La Cour constitutionnelle d'Espagne rejette la plainte: pas une première
En novembre dernier, la Cour constitutionnelle d'Espagne a rejeté la plainte de Muhammad, estimant qu'elle n'était pas "pertinente", et ce alors que dans le cadre ce recours, les défendeurs avaient avancé que ces pratiques de contrôle basés sur le profilage ethnique portaient atteinte à la Constitution et aux normes internationales que l'Espagne est tenue de respecter, et que ces pratiques affectaient des milliers de personnes dans le pays.
La Cour constitutionnelle, au travers des affaires qu'elle a précédemment entendues, a accordé une certaine légitimité aux violations systématiques des droits de l'homme, comme l'affirment les organes du Conseil de l'Europe.
En 2001, la Cour constitutionnelle s'est vu traiter une plainte semblable, portée par Rosalind Williams, pour laquelle elle avait statué qu'il était bien légal et légitime de contrôler et fouiller des personnes non-blanches au motif que "les citoyens espagnols sont généralement blancs".
Un verdict insultant pour les victimes
En réponse à ce jugement, la Commission des droits de l'homme des Nations Unies, après avoir été contactée par Williams, avait estimé que cette pratique était discriminatoire et illégale, et avait exhorté l'État espagnol à l'abandonner.
Mais la Cour constitutionnelle n'a pas su profiter de cette change historique, représentée dans l'affaire présentée par Zeshan Muhammad, de rendre un verdict différent, qui soit en conformité avec les Nations Unies, et d'établir que ce type de pratiques était illégale et discriminatoire.
Pour toutes ces raisons, selon les associations qui soutiennent et assistent le requérant, le verdict de la Cour constitutionnelle représente une insulte pour les victimes de ces contrôles au faciès, mais aussi un jugement indigne de cette institution, qui prétend défendre les droits de l'homme.
L'Espagne, mauvaise élève de l'UE.
La décision de la Cour constitutionnelle dans l'affaire de Muhammad s'éloigne des jugements pris dans d'autres pays membres de l'UE. Un jour après que celle-ci ne rende son verdict, la Cour de Cassation, en France, statuait que les contrôles réalisés sur la base du profile ethnique étaient illégaux. En Suède, le gouvernement a été déclaré responsable de contrôles au faciès pour avoir établi et maintenu un registre pour les membres de la communauté rom.
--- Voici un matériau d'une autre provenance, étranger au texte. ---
Lemma zip_map_r {A B} (f : A -> B) l : zip l (map f l) = map (fun x => (x, f x)) l.
Proof. induction l as [|x l IH]; [done|]. cbn. f_equal. exact IH. Qed.

Lemma filter_map {A B} (f : B -> bool) (g : A -> B) l :
  List.filter f (map g l) = map g (List.filter (fun x => f (g x)) l).
Proof. induction l as [|x l IH]; [done|]. cbn. destruct (f (g x)); cbn; by rewrite IH. Qed.

Lemma filter_nonempty {A} (f : A -> bool) l :
  negb (length (List.filter f l) =? 0)%nat = existsb f l.
Proof. induction l as [|x l IH]; [done|]. cbn. by destruct (f x). Qed.

Lemma lookup_partIDs n j : partIDs n !! j = if decide (j < n)%nat then Some (Z.of_nat j) else None.
Proof.
  unfold partIDs. rewrite list_lookup_fmap. case_decide.
  - by rewrite lookup_seq_lt.
  - by rewrite lookup_seq_ge by lia.
Qed.

Lemma length_partIDs n : length (partIDs n) = n.
Proof. unfold partIDs. by rewrite length_map, length_seq. Qed.

(** A list with one entry per partition, from what is at each position. *)
Lemma per_partition {A} (n : nat) (l : list A) (f : Z -> A) :
  length l = n -> (forall j, (j < n)%nat -> l !! j = Some (f (Z.of_nat j))) -> l = map f (partIDs n).
Proof.
  intros Hl Hf. apply list_eq. intros j. rewrite list_lookup_fmap, lookup_partIDs.
  case_decide; [by apply Hf|]. apply lookup_ge_None_2. lia.
Qed.

Lemma updated_wroteTo c upds g :
  length (updsPerPartition g) = nParts c ->
  (forall j, (j < nParts c)%nat ->
     updsPerPartition g !! j = Some (List.filter (isLocalTo c (Z.of_nat j)) upds)) ->
  updated g = map (fun p => (p, List.filter (isLocalTo c p) upds)) (wroteTo c upds).
Proof.
  intros Hl Hf. unfold updated, wroteTo. rewrite imap_partIDs, Hl.
  rewrite (per_partition (nParts c) (updsPerPartition g)
    (fun p => List.filter (isLocalTo c p) upds)) by done.
  rewrite zip_map_r, filter_map. f_equal. apply filter_ext. intros p. apply filter_nonempty.
Qed.

Lemma sendTo_ok parts req (e : SessionEnv) s :
  sendTo parts req e s = Some (tt, s, map (fun p => ToPart p req) parts).
Proof.
  unfold sendTo. induction parts as [|p parts IH]; [done|]. cbn [foldM map].
  unfold bind at 1, emit at 1. by rewrite IH.
Qed.

(** ** The flags of a session *)

(** Partition [p] is flagged when [f p] is true. *)
Definition flagged (n : nat) (f : Z -> bool) (s : ongoingTxn) : Prop :=
  partitions s = map f (partIDs n).

Lemma involved_flagged n f s : flagged n f s -> involved s = List.filter f (partIDs n).
Proof.
  unfold flagged, involved. intros ->. rewrite imap_partIDs, length_map, length_partIDs.
  rewrite zip_map_r, filter_map, map_map. cbn [fst snd]. by rewrite map_id.
Qed.

Lemma reset_flagged n : map (fun _ => false) (partIDs n) = replicate n false.
Proof.
  unfold partIDs. rewrite map_map. generalize 0%nat as k.
  induction n as [|n IH]; intros k; [done|]. cbn. f_equal. apply IH.
Qed.

Lemma mark_lookup (ps : list bool) parts j :
  (forall p, p ∈ parts -> 0 <= p) ->
  foldl (fun ps p => <[Z.to_nat p := true]> ps) ps parts !! j =
    if decide (Z.of_nat j ∈ parts) then (fun _ => true) <$> ps !! j else ps !! j.
Proof.
  revert ps. induction parts as [|p parts IH]; intros ps Hp; cbn [foldl].
  { rewrite decide_False; [done|]. apply not_elem_of_nil. }
    rewrite IH by set_solver. pose proof (Hp p ltac:(set_solver)).
    destruct (decide (j = Z.to_nat p)) as [->|Hne].
  - rewrite Z2Nat.id by lia. rewrite (decide_True (P := p ∈ p :: parts)) by set_solver.
    assert (E : <[Z.to_nat p := true]> ps !! Z.to_nat p = (fun _ => true) <$> ps !! Z.to_nat p).
    { destruct (lookup_lt_is_Some ps (Z.to_nat p)) as [_ Hlt].
      destruct (decide (Z.to_nat p < length ps)%nat) as [Hd|Hd].
      - destruct (Hlt Hd) as [b Hb]. rewrite Hb. by apply list_lookup_insert_eq.
      - by rewrite list_insert_ge, (lookup_ge_None_2 ps) by lia. }
    rewrite E. destruct (decide (p ∈ parts)); by destruct (ps !! Z.to_nat p).
  - rewrite list_lookup_insert_ne by done.
    destruct (decide (Z.of_nat j ∈ parts)) as [Hin|Hin].
    + rewrite (decide_True (P := Z.of_nat j ∈ p :: parts)); [done|]. apply elem_of_cons. by right.
    + rewrite (decide_False (P := Z.of_nat j ∈ p :: parts)); [done|].
      rewrite elem_of_cons. intros [E|E]; [lia|done].
Qed.
(** An operation that leaves no replica with negative rights is accepted, and
    changes rights and value by what it says. *)
Lemma apply_ok bound cap r op crdt :
  fits bound cap -> r ∈ known -> spends_own r op -> within bound cap crdt ->
  (forall k, k ∈ known -> 0 <= perm (permissions crdt) k + delta op k) ->
  zsum (perm (permissions crdt)) known + gain op <= cap ->
  (forall t f to b, op = DownstreamTransfer t f to b -> f = replicaID crdt ->
     t <= Z.quot (perm (permissions crdt) f) 2) ->
  exists perms v,
    bc_applyDownstream known crdt op = Some (set_perms perms v crdt, setFlag true op) /\
    (forall k, k ∈ known -> perm perms k = perm (permissions crdt) k + delta op k) /\
    within bound cap (set_perms perms v crdt).
Proof.
  intros Hf Hr Hop Hw Hpos Hcap Htr.
  assert (Happly := fun perms v => apply_within bound cap r op crdt perms v Hf Hr Hop Hw Hpos Hcap).
  rewrite (zsum_delta r op Hr Hop) in Happly.
  destruct Hop as [c Hc|c b Hc|t to b Ht Hto]; cbn [bc_applyDownstream setFlag net] in *.
  - do 2 eexists. split; [reflexivity|]. apply Happly; [|done].
    intros k Hk. rewrite perm_addPerm. unfold delta.
    case_decide; [by subst|]. rewrite Z.add_0_r. symmetry. by eapply perm_in_range.
  - do 2 eexists. unfold decrement. pose proof (Hpos r Hr) as H0. unfold delta in H0.
    rewrite decide_True in H0 by done.
    destruct (Z.gtb_spec c (perm (permissions crdt) r)); [lia|].
    split; [reflexivity|]. apply Happly; [|by rewrite Z.add_opp_r].
    intros k Hk. rewrite perm_addPerm. unfold delta.
    case_decide; [by subst|]. rewrite Z.add_0_r. symmetry. by eapply perm_in_range.
  - do 2 eexists. unfold transfer.
    replace ((r =? replicaID crdt) && (t >? Z.quot (perm (permissions crdt) r) 2)) with false.
    2:{ destruct (Z.eqb_spec r (replicaID crdt)); [|done]. specialize (Htr _ _ _ _ eq_refl e).
        destruct (Z.gtb_spec t (Z.quot (perm (permissions crdt) r) 2)); [lia|done]. }
    split; [reflexivity|]. apply Happly.
    + intros k Hk. rewrite !perm_addPerm. unfold delta.
      destruct (decide (k = to)) as [->|Hto']; destruct (decide (to = r)) as [->|Hr'];
        rewrite ?decide_True by done.
      * rewrite wrapS_add_l by done. f_equal. lia.
      * by rewrite Z.add_0_l.
      * case_decide; [done|]. rewrite Z.add_0_r. symmetry. by eapply perm_in_range.
      * case_decide; [subst; by rewrite Z.add_0_r|]. rewrite Z.add_0_r. symmetry.
        by eapply perm_in_range.
    + rewrite Z.add_0_r. symmetry. by eapply value_in_range.
Qed.
End apply.

(** ** The operations a replica issues, and their messages *)

(** The updates clients ask for: changes are not negative ("Pre" in the
    code), and only the owner of rights transfers them. *)
Inductive allowed (known : list Z) (r : Z) : UpdArgs -> Prop :=
  | allow_inc c : 0 <= c -> allowed known r (Increment c)
  | allow_dec c : 0 <= c -> allowed known r (Decrement c)
  | allow_transfer t to b :
      0 <= t -> to ∈ known -> allowed known r (TransferCounter t r to b).

Lemma apply_setFlag known crdt b op :
  bc_applyDownstream known crdt (setFlag b op) = bc_applyDownstream known crdt op.
Proof. by destruct op. Qed.
Lemma cutsum_new w L r m c :
  r ∈ known -> c r = S (length (L r)) ->
  cutsum w (<[r := L r ++ [m]]> L) c =
    cutsum w L (<[r := length (L r)]> c) + w (m_op m).
Proof.
  intros Hr Hc. set (c' := <[r := length (L r)]> c).
  assert (Hc' : c' r = length (L r)) by apply fn_lookup_insert.
  rewrite (cutsum_ext w _ c (<[r := S (c' r)]> c')).
  - rewrite (cutsum_receive _ _ _ _ m) by
      (done || by rewrite fn_lookup_insert, Hc', lookup_app_r, Nat.sub_diag).
    by rewrite cutsum_old by lia.
  - intros x _. destruct (decide (r = x)) as [<-|Hne].
    + by rewrite fn_lookup_insert, Hc', Hc.
    + unfold c'. by rewrite !fn_lookup_insert_ne.
Qed.

(** The new message spends rights its sender has; messages its sender has not
    seen can only give it more. *)
Lemma logs_ok_publish L r op s :
  logs_ok L -> r ∈ known -> spends_own known r op -> closed L s -> s r = length (L r) ->
  (forall k, k ∈ known -> 0 <= rights_at L s k + delta op k) ->
  logs_ok (<[r := L r ++ [mkMsg op s]]> L).
Proof.
  intros Hok Hr Hop Hs Hsr Hpos. split.
  - intros x m Hx. destruct (decide (r = x)) as [<-|Hne].
    + rewrite fn_lookup_insert, elem_of_app, list_elem_of_singleton.
      intros [Hm| ->]; [by apply (lo_own L)|done].
    + rewrite fn_lookup_insert_ne by done. by apply lo_own.
  - intros x i m k Hx Hi. transitivity (length (L k)).
    + destruct (decide (r = x)) as [<-|Hne].
      * rewrite fn_lookup_insert in Hi. apply lookup_app_Some in Hi as [Hi|[_ Hi]].
        -- by eapply lo_deps.
        -- apply list_lookup_singleton_Some in Hi as [_ <-]. apply Hs.
      * rewrite fn_lookup_insert_ne in Hi by done. by eapply lo_deps.
    + destruct (decide (r = k)) as [<-|Hne]; [|by rewrite fn_lookup_insert_ne].
      rewrite fn_lookup_insert, length_app. lia.
  - intros c k Hc Hk. unfold rights_at.
    pose proof (proj1 Hc r) as Hcr. rewrite fn_lookup_insert, length_app in Hcr. simpl in Hcr.
    destruct (decide (c r = S (length (L r)))) as [E|E].
    + rewrite cutsum_new by done. cbn [m_op].
      destruct (closed_new _ _ _ _ Hok Hr Hc E) as [Hcl Hd]. cbn [m_deps] in Hd.
      destruct (decide (k = r)) as [->|Hkr].
      * pose proof (Hpos r Hr) as H0. unfold rights_at in H0.
        enough (cutsum (fun op => delta op r) L s
          <= cutsum (fun op => delta op r) L (<[r := length (L r)]> c)) by lia.
        apply cutsum_mono. intros x Hx. destruct (decide (r = x)) as [<-|Hne].
        -- left. by rewrite fn_lookup_insert.
        -- right. rewrite fn_lookup_insert_ne by done. split; [by apply Hd|].
           intros m Hm. eapply delta_own; [by eapply lo_own|congruence].
      * pose proof (lo_nonneg _ Hok _ k Hcl Hk) as H0. unfold rights_at in H0.
        pose proof (delta_own known r op k Hop Hkr). lia.
    + rewrite cutsum_old by lia. apply lo_nonneg; [done| |done].
      apply (closed_old _ r (mkMsg op s)); [done..|lia].
Qed.
Definition getTopKAboveValue (crdt : TopKCrdt) (minValue : Z) : option (list TopKScore) :=
  match sortedElems crdt with
  | Some sorted =>
      let above := takeAbove minValue sorted in
      if (length above <=? size (elems crdt))%nat then Some above else None
  | None =>
      let above := List.filter (fun e => Score e >=? minValue) (values (elems crdt)) in
      let tied := if keepTiedEntries crdt && (Score (smallestScore crdt) >=? minValue)
                  then values (tiedElems crdt) else [] in
      (* values = make([]TopKScore, len(elems)), filled from the left, then appended to *)
      Some (take (length above)
              (above ++ replicate (size (elems crdt) - length above) zeroScore ++ tied))
  end.

(** ** Updates *)

Definition accepted (crdt : TopKCrdt) (add : TopKScore) : bool :=
  match elems crdt !! Id add with
  | Some elem => negb (Score elem >=? Score add)
  | None =>
      (Z.of_nat (size (elems crdt)) <? maxElems crdt)
      || isHigherScore add (smallestScore crdt)
      || ((Score (smallestScore crdt) =? Score add) && keepTiedEntries crdt)
  end.

Definition getTopKAddDownstreamArgs (crdt : TopKCrdt) (addOp : TopKScore) : DownArgs :=
  if accepted crdt addOp then DownstreamSimpleTopKAdd addOp false else NoOp.

Definition getTopKAddAllDownstreamArgs (crdt : TopKCrdt) (adds : list TopKScore) : DownArgs :=
  match List.filter (accepted crdt) adds with
  | [] => NoOp
  | [add] => DownstreamSimpleTopKAdd add false
  | downAdds => DownstreamSimpleTopKAddAll downAdds
  end.

Definition Update (crdt : TopKCrdt) (args : UpdArgs) : DownArgs :=
  match args with
  | TopKAdd s => getTopKAddDownstreamArgs crdt s
  | TopKAddAll l => getTopKAddAllDownstreamArgs crdt l
  | TopKInit n => DownTopKInit n
  end.

Definition set_top (smallest : TopKScore) (m tied : Scores) (crdt : TopKCrdt) : TopKCrdt :=
  mkTopK (maxElems crdt) smallest m (sortedElems crdt) (keepTiedEntries crdt) tied.

Definition findMin (m : Scores) : TopKScore :=
  foldl (fun minSoFar elem => if isLowerScore elem minSoFar then elem else minSoFar)
    zeroScore (values m).

Definition findAndUpdateMin (crdt : TopKCrdt) : TopKCrdt :=
  set_top (findMin (elems crdt)) (elems crdt) (tiedElems crdt) crdt.

Definition addTiedElem (score : TopKScore) (tied : Scores) : Scores := <[Id score := score]> tied.

(** The new object, the effect, and what is written to the operation's flag. *)
Definition applyAdd (crdt : TopKCrdt) (op : TopKScore) : TopKCrdt * Eff * bool :=
  let smallest := smallestScore crdt in
  let tied := tiedElems crdt in
  match elems crdt !! Id op with
  | Some elem =>
      if Score elem >? Score op then (crdt, NoEffect, false)
      else
        let crdt' := set_top smallest (<[Id op := op]> (elems crdt)) tied crdt in
        (if Id smallest =? Id op then findAndUpdateMin crdt' else crdt',
         TopKReplaceEffect op elem smallest, true)
  | None =>
      if Z.of_nat (size (elems crdt)) <? maxElems crdt then
        let m := <[Id op := op]> (elems crdt) in
        if isLowerScore op smallest
        then (set_top op m tied crdt, TopKReplaceEffect op zeroScore smallest, true)
        else (set_top smallest m tied crdt, TopKAddEffect op, true)
      else if isHigherScore op smallest then
        let m := <[Id op := op]> (delete (Id smallest) (elems crdt)) in
        if Score op =? Score smallest then
          if keepTiedEntries crdt
          then (set_top op m (addTiedElem smallest tied) crdt,
                TopKReplaceAndTiedEffect op smallest smallest, true)
          else (set_top op m tied crdt, TopKReplaceEffect op op op, true)
        else
          (* the effects are built after smallestScore has changed *)
          let newMin := findMin m in
          if keepTiedEntries crdt then
            if Score smallest =? Score newMin
            then (set_top newMin m (addTiedElem smallest tied) crdt,
                  TopKReplaceAndTiedEffect op newMin newMin, true)
            else (set_top newMin m ∅ crdt,
                  TopKReplaceAndCleanTiedEffect op newMin newMin tied, true)
          else (set_top newMin m tied crdt, TopKReplaceEffect op newMin newMin, true)
      else if (Score smallest =? Score op) && keepTiedEntries crdt
      then (set_top smallest (elems crdt) (addTiedElem op tied) crdt, TopKAddEffect op, true)
      else (crdt, NoEffect, false)
  end.

(** The body of the loop of [applyAddAll]; an effect the code leaves nil is
    [NoEffect]: undoing either does nothing. *)
Definition applyAddAll_step (st : TopKCrdt * list Eff * list TopKScore) (add : TopKScore)
  : TopKCrdt * list Eff * list TopKScore :=
  let '(crdt, effects, newDown) := st in
  let smallest := smallestScore crdt in
  let tied := tiedElems crdt in
  let keep crdt eff := (crdt, effects ++ [eff], newDown ++ [add]) in
  match elems crdt !! Id add with
  | Some elem =>
      if Score elem >? Score add then st
      else
        let crdt' := set_top smallest (<[Id add := add]> (elems crdt)) tied crdt in
        keep (if Id smallest =? Id add then findAndUpdateMin crdt' else crdt')
          (TopKReplaceEffect add elem smallest)
  | None =>
      if Z.of_nat (size (elems crdt)) <? maxElems crdt then
        let m := <[Id add := add]> (elems crdt) in
        if isLowerScore add smallest
        then keep (set_top add m tied crdt) (TopKReplaceEffect add zeroScore smallest)
        else keep (set_top smallest m tied crdt) (TopKAddEffect add)
      else if isHigherScore add smallest then
        let m := delete (Id smallest) (<[Id add := add]> (elems crdt)) in
        if Score add =? Score smallest then
          if keepTiedEntries crdt
          then keep (set_top add m (addTiedElem smallest tied) crdt)
                 (TopKReplaceAndTiedEffect add smallest smallest)
          else keep (set_top add m tied crdt) NoEffect
        else if keepTiedEntries crdt
        then keep (set_top (findMin m) m ∅ crdt)
               (TopKReplaceAndCleanTiedEffect add smallest smallest tied)
        else keep (set_top (findMin m) m tied crdt) NoEffect
      else if (Score smallest =? Score add) && keepTiedEntries crdt
      then keep (set_top smallest (elems crdt) (addTiedElem add tied) crdt) (TopKAddEffect add)
      else st
  end.

Definition applyAddAll (crdt : TopKCrdt) (adds : list TopKScore)
  : TopKCrdt * Eff * list TopKScore :=
  let '(crdt, effects, newDown) := foldl applyAddAll_step (crdt, [], []) adds in
  (crdt, if (length newDown =? 0)%nat then NoEffect else TopKAddAllEffect effects, newDown).

Definition applyInit (crdt : TopKCrdt) (TopSize : Z) : TopKCrdt :=
  mkTopK TopSize (smallestScore crdt) (elems crdt) (sortedElems crdt) (keepTiedEntries crdt)
    (tiedElems crdt).

Definition topk_applyDownstream (crdt : TopKCrdt) (op : DownArgs)
  : option (TopKCrdt * option Eff) :=
  Some match op with
       | DownstreamSimpleTopKAdd s _ => let '(crdt, eff, _) := applyAdd crdt s in (crdt, Some eff)
       | DownstreamSimpleTopKAddAll l =>
           let '(crdt, eff, _) := applyAddAll crdt l in (crdt, Some eff)
       | DownTopKInit n => (applyInit crdt n, Some NoEffect)
       | NoOp => (crdt, None)
       end.

(** ** Undoing *)

Definition restore (oldElem : TopKScore) (m : Scores) : Scores :=
  if isZero oldElem then m else <[Id oldElem := oldElem]> m.

Fixpoint undo (crdt : TopKCrdt) (eff : Eff) : TopKCrdt :=
  match eff with
  | TopKAddEffect s =>
      set_top (smallestScore crdt) (delete (Id s) (elems crdt))
        (if (Score (smallestScore crdt) =? Score s) && keepTiedEntries crdt
         then delete (Id s) (tiedElems crdt) else tiedElems crdt) crdt
  | TopKReplaceEffect newElem oldElem oldMin =>
      set_top oldMin (restore oldElem (delete (Id newElem) (elems crdt))) (tiedElems crdt) crdt
  | TopKReplaceAndTiedEffect newElem oldElem oldMin =>
      set_top oldMin (<[Id oldElem := oldElem]> (delete (Id newElem) (elems crdt)))
        (delete (Id oldMin) (tiedElems crdt)) crdt
  | TopKReplaceAndCleanTiedEffect newElem oldElem oldMin oldTied =>
      set_top oldMin (restore oldElem (delete (Id newElem) (elems crdt))) oldTied crdt
  | TopKAddAllEffect effects => foldl undo crdt effects
  | NoEffect => crdt
  end.

#[export] Instance topk_inversible : InversibleOps TopKCrdt DownArgs Eff := {
  applyDownstream := topk_applyDownstream;
  undoEffect crdt effect :=
    match effect with Some eff => Some (undo crdt eff) | None => None end
}.

(** The tied entries, the sorted entries and the flag are not copied. *)
Definition Copy (crdt : TopKCrdt) : TopKCrdt :=
  mkTopK (maxElems crdt) (smallestScore crdt) (elems crdt) None false ∅.

(** ** Protocol buffers *)

(** A [proto.ProtoTopKScore]; absent fields read as zero values. *)
Record ProtoTopKScore := mkProtoScore { P_Id : Z; P_Score : Z; P_Data : list Z }.

(** [*score.Data]: a nil pointer panics. *)
Definition scoreToProto (s : TopKScore) : option ProtoTopKScore :=
  match Data s with Some d => Some (mkProtoScore (Id s) (Score s) d) | None => None end.

Definition scoreFromProto (p : ProtoTopKScore) : TopKScore :=
  mkScore (P_Id p) (P_Score p) (Some (P_Data p)).

(** The [Adds] of the message, for the two operations that have one. *)
Definition ToReplicatorObj (downOp : DownArgs) : option (list ProtoTopKScore) :=
  match downOp with
  | DownstreamSimpleTopKAdd s _ => match scoreToProto s with Some p => Some [p] | None => None end
  | DownstreamSimpleTopKAddAll l => mapM scoreToProto l
  | _ => None
  end.

(** [downstreamProtoTopKToAntidoteDownstream] and [FromReplicatorObj]. *)
Definition FromReplicatorObj (adds : list ProtoTopKScore) : DownArgs :=
  match adds with
  | [add] => DownstreamSimpleTopKAdd (scoreFromProto add) true
  | _ => DownstreamSimpleTopKAddAll (scoreFromProto <$> adds)
  end.

(** The loops over a map of [ToProtoState] take the address of their variable's
    identifier and score: every message has those of the last round, and its
    own data. *)
Definition scoresToProto (l : list TopKScore) : option (list ProtoTopKScore) :=
  let lastRound := default zeroScore (last l) in
  mapM (fun s => d ← Data s; Some (mkProtoScore (Id lastRound) (Score lastRound) d)) l.

(** [None] in [Tied]: the entries the loop leaves nil, as it always writes to
    index 0. *)
Record ProtoTopKState := mkProtoState {
  P_Elems : list ProtoTopKScore;
  P_MaxElems : Z;
  P_KeepTiedEntries : bool;
  P_Tied : list (option ProtoTopKScore);
  P_Smallest : ProtoTopKScore
}.

Definition tiedToProto (crdt : TopKCrdt) : option (list (option ProtoTopKScore)) :=
  if keepTiedEntries crdt && (0 <? size (tiedElems crdt))%nat then
    tied ← scoresToProto (values (tiedElems crdt));
    Some (last tied :: replicate (length tied - 1) None)
  else Some [].

Definition ToProtoState (crdt : TopKCrdt) : option ProtoTopKState :=
  protoElems ← scoresToProto (values (elems crdt));
  tied ← tiedToProto crdt;
  smallest ← scoreToProto (smallestScore crdt);
  Some (mkProtoState protoElems (int32 (maxElems crdt)) (keepTiedEntries crdt) tied smallest).

(** The getters of a nil message give zero values. *)
Definition tiedFromProto (p : option ProtoTopKScore) : TopKScore :=
  scoreFromProto (default (mkProtoScore 0 0 []) p).

Definition FromProtoState (p : ProtoTopKState) : TopKCrdt :=
  let toMap := foldl (fun (m : Scores) s => <[Id s := s]> m) ∅ in
  mkTopK (P_MaxElems p) (scoreFromProto (P_Smallest p))
    (toMap (scoreFromProto <$> P_Elems p)) None (P_KeepTiedEntries p)
    (if P_KeepTiedEntries p then toMap (tiedFromProto <$> P_Tied p) else ∅).

(** ** The entries and their minimum

    What [applyAdd] and one round of [applyAddAll] do to [elems] and
    [smallestScore]. *)

Definition core (n : Z) (m : Scores) (s op : TopKScore) : Scores * TopKScore :=
  match m !! Id op with
  | Some elem =>
      if Score elem >? Score op then (m, s)
      else let m' := <[Id op := op]> m in (m', if Id s =? Id op then findMin m' else s)
  | None =>
      if Z.of_nat (size m) <? n then (<[Id op := op]> m, if isLowerScore op s then op else s)
      else if isHigherScore op s then
        let m' := <[Id op := op]> (delete (Id s) m) in
        (m', if Score op =? Score s then op else findMin m')
      else (m, s)
  end.

Lemma applyAdd_core crdt op :
  let crdt' := fst (fst (applyAdd crdt op)) in
  (elems crdt', smallestScore crdt') = core (maxElems crdt) (elems crdt) (smallestScore crdt) op /\
  maxElems crdt' = maxElems crdt /\ sortedElems crdt' = sortedElems crdt.
Proof.
  unfold applyAdd, core. destruct (elems crdt !! Id op) as [elem|]; simpl.
  - destruct (Score elem >? Score op); [done|]. simpl. by destruct (Id _ =? Id op).
  - destruct (_ <? maxElems crdt); [by destruct (isLowerScore op _)|].
    destruct (isHigherScore op _).
    + destruct (Score op =? _); destruct (keepTiedEntries crdt); try done.
      by destruct (_ =? _).
    + by destruct (_ && _).
Qed.

Definition healthy (m : Scores) (s : TopKScore) : Prop := m !! Id s = Some s \/ m = ∅.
La Commission des droits de l'homme de l'ONU, le Comité pour l'élimination de la discrimination raciale de l'Organisation des Nations Unies, le Rapporteur spécial des Nations Unies contre le racisme, le comité des ministres du Conseil de l'Europe et le Défenseur des droits espagnol ont tous reconnu la pratique systématique du contrôle au faciès en Espagne et la considèrent comme un violation des droits fondamentaux des individus, en appellant à l'éradiquer au plus vite.
Les ONG des droits de l'homme qui fournissent une assistance juridique à Zeshan Muhamma (SOS Racisme Catalunya and the Open Society Justice Initiative) regardent désormais en direction de la CrEDH, espérant que les contrôles au faciès, cette pratique discriminatoire et criminalisante devenu habituelle et, sera enfin éradiquée.